▶ **Task material**

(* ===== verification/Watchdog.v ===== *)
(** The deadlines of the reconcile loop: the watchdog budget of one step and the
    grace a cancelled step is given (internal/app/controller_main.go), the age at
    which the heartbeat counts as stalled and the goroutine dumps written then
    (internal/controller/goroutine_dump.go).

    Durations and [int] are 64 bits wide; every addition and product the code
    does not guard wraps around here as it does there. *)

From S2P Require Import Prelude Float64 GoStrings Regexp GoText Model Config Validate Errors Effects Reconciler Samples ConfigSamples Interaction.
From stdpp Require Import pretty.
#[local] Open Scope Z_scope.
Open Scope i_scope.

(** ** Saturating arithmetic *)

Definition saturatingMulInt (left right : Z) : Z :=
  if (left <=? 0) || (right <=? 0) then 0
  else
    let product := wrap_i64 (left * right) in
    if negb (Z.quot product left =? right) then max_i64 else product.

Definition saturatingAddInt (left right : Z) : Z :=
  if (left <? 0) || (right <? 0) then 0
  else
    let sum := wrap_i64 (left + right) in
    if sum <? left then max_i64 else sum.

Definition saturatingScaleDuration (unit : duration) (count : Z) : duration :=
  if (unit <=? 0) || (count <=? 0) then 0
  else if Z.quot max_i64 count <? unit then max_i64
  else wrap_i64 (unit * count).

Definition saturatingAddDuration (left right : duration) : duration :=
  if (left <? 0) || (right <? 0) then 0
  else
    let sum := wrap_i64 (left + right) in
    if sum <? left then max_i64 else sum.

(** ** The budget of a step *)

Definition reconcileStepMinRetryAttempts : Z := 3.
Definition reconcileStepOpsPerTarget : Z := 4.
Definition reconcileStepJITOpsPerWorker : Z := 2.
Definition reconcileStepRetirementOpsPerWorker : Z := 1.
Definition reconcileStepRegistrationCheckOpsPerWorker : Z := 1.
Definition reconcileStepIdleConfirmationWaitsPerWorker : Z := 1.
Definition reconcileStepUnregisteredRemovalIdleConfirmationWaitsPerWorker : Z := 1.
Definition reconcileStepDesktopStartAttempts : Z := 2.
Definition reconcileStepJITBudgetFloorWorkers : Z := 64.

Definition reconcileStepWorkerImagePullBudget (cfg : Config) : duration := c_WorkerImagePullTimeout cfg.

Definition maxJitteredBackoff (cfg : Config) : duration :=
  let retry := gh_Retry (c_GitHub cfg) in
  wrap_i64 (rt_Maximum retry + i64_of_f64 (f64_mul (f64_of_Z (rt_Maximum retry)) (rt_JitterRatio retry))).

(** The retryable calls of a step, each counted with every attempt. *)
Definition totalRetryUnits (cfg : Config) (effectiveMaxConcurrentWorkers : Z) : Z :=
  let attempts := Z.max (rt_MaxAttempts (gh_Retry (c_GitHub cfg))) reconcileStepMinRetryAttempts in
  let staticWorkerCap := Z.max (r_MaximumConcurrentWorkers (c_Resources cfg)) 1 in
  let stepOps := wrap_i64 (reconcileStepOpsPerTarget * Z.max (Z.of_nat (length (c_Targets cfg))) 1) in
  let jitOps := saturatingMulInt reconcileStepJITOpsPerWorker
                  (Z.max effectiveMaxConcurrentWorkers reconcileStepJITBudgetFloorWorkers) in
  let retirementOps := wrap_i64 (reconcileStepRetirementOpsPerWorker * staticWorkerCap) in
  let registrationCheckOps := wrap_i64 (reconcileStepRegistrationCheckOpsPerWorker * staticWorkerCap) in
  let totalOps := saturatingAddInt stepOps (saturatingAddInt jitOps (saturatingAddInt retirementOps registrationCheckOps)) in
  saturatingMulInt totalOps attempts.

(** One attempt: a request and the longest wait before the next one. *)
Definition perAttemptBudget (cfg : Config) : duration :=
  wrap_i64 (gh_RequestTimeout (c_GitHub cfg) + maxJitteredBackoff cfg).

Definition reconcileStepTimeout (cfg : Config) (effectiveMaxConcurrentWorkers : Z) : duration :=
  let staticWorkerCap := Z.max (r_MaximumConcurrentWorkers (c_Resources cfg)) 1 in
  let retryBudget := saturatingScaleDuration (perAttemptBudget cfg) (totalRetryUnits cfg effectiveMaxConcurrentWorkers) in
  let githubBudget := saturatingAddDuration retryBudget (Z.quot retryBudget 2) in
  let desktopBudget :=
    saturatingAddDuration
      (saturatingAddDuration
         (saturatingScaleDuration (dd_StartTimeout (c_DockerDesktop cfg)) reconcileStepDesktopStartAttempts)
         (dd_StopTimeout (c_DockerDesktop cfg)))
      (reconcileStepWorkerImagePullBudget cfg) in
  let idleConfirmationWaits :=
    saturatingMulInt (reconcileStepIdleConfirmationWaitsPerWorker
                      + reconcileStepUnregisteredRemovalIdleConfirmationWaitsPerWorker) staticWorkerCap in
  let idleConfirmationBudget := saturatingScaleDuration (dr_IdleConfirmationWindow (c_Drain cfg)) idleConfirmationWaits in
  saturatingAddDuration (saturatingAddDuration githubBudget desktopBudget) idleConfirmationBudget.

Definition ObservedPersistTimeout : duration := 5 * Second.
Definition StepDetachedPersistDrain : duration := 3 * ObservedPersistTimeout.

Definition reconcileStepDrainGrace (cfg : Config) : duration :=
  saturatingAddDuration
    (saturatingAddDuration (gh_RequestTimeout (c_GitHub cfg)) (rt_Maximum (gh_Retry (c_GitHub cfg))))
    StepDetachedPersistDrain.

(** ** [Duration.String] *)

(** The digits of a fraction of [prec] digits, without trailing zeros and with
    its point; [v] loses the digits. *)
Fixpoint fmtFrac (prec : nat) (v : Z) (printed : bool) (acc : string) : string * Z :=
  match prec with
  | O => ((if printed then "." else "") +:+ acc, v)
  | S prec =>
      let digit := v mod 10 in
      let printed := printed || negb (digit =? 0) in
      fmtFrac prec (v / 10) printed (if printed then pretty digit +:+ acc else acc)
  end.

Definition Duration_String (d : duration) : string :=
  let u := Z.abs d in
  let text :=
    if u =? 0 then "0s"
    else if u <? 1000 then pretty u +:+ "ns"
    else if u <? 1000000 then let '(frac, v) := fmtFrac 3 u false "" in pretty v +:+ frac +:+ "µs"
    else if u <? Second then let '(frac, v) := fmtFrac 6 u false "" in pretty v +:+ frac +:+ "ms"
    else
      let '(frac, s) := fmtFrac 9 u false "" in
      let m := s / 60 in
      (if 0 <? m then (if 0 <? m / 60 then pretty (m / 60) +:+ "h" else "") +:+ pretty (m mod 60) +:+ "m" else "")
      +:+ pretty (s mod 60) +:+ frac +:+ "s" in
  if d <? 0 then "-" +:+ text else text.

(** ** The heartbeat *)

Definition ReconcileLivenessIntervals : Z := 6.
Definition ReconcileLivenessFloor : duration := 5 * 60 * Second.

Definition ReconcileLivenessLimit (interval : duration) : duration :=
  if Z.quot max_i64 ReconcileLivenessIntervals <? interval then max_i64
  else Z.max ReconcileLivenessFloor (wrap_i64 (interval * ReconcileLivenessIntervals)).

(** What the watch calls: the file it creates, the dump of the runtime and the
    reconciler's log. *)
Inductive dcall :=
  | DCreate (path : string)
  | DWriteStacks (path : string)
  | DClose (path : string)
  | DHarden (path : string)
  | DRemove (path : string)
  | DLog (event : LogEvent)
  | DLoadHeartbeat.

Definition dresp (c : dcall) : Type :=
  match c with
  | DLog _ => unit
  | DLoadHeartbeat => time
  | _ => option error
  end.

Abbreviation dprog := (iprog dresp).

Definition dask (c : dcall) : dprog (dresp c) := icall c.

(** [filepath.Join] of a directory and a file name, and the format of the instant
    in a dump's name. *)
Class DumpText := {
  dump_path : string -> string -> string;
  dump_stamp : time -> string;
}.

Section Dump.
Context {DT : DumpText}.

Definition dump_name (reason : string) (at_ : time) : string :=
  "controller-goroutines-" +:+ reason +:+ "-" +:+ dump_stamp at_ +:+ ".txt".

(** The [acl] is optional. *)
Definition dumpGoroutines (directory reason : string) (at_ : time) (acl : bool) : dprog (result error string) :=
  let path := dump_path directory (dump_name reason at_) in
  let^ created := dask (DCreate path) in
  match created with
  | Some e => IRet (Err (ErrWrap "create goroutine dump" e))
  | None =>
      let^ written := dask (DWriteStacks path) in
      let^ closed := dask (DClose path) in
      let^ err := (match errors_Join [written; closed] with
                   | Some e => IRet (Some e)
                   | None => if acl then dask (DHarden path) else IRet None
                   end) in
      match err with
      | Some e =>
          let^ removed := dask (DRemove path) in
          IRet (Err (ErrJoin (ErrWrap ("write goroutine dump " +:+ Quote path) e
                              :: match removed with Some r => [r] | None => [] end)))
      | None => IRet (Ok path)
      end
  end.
==
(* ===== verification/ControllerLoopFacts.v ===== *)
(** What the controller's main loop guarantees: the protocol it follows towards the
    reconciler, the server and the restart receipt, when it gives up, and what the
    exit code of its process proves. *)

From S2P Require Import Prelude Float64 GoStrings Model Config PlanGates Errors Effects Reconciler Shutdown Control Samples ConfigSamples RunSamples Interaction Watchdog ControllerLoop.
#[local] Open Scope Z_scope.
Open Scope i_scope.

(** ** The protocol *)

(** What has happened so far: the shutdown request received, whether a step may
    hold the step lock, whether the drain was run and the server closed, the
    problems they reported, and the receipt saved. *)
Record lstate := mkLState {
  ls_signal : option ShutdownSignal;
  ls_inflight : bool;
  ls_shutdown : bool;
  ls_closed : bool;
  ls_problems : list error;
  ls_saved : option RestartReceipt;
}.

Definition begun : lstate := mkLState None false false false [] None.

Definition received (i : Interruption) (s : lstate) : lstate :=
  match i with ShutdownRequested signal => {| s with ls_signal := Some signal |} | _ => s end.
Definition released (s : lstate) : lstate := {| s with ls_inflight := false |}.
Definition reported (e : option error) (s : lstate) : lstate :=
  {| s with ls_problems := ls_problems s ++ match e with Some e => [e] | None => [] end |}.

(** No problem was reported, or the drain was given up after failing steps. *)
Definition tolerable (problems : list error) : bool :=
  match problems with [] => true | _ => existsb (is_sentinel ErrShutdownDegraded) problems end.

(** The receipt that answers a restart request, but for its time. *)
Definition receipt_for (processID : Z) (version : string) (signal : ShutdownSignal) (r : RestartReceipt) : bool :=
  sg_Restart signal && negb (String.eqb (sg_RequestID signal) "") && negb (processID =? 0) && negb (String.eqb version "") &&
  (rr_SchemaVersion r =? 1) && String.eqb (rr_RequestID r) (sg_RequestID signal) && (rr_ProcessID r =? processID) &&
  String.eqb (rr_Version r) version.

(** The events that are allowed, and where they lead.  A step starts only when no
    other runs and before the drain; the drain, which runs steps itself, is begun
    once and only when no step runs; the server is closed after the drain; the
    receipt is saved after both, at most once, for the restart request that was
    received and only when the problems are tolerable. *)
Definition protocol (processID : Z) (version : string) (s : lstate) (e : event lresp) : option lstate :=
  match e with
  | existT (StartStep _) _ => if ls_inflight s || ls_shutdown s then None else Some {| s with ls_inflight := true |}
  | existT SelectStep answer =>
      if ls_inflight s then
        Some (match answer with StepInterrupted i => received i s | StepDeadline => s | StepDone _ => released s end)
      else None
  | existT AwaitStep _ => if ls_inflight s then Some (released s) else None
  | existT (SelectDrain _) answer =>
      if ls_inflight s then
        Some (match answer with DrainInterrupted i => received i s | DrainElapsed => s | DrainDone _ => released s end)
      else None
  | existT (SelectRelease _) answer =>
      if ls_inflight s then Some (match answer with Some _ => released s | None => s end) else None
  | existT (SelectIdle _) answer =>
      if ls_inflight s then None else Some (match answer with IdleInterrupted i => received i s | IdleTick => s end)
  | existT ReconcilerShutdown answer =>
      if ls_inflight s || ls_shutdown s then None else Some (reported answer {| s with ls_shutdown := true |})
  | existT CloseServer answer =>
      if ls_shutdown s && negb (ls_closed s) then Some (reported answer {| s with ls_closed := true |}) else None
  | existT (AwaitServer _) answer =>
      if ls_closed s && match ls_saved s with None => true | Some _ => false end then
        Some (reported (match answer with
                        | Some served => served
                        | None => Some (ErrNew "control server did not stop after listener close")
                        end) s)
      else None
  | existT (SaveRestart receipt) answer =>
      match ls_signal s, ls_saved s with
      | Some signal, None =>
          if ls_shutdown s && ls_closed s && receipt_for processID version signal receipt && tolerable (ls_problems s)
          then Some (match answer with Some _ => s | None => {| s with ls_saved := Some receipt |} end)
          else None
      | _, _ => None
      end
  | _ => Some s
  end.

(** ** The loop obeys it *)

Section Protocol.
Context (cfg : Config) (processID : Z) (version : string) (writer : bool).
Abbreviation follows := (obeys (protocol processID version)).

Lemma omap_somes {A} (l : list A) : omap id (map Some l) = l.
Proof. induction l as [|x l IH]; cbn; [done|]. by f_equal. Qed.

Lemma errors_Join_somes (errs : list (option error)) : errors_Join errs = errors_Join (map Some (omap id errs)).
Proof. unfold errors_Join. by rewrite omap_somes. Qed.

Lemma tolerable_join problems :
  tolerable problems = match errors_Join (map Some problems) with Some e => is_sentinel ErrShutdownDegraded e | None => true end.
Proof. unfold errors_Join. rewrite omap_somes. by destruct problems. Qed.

▶ **Problem to solve**
Look through the entries above and say how many lines hold the word "ErrShutdownDegraded", giving the number alone.

▶ **Answer for this exercise**
2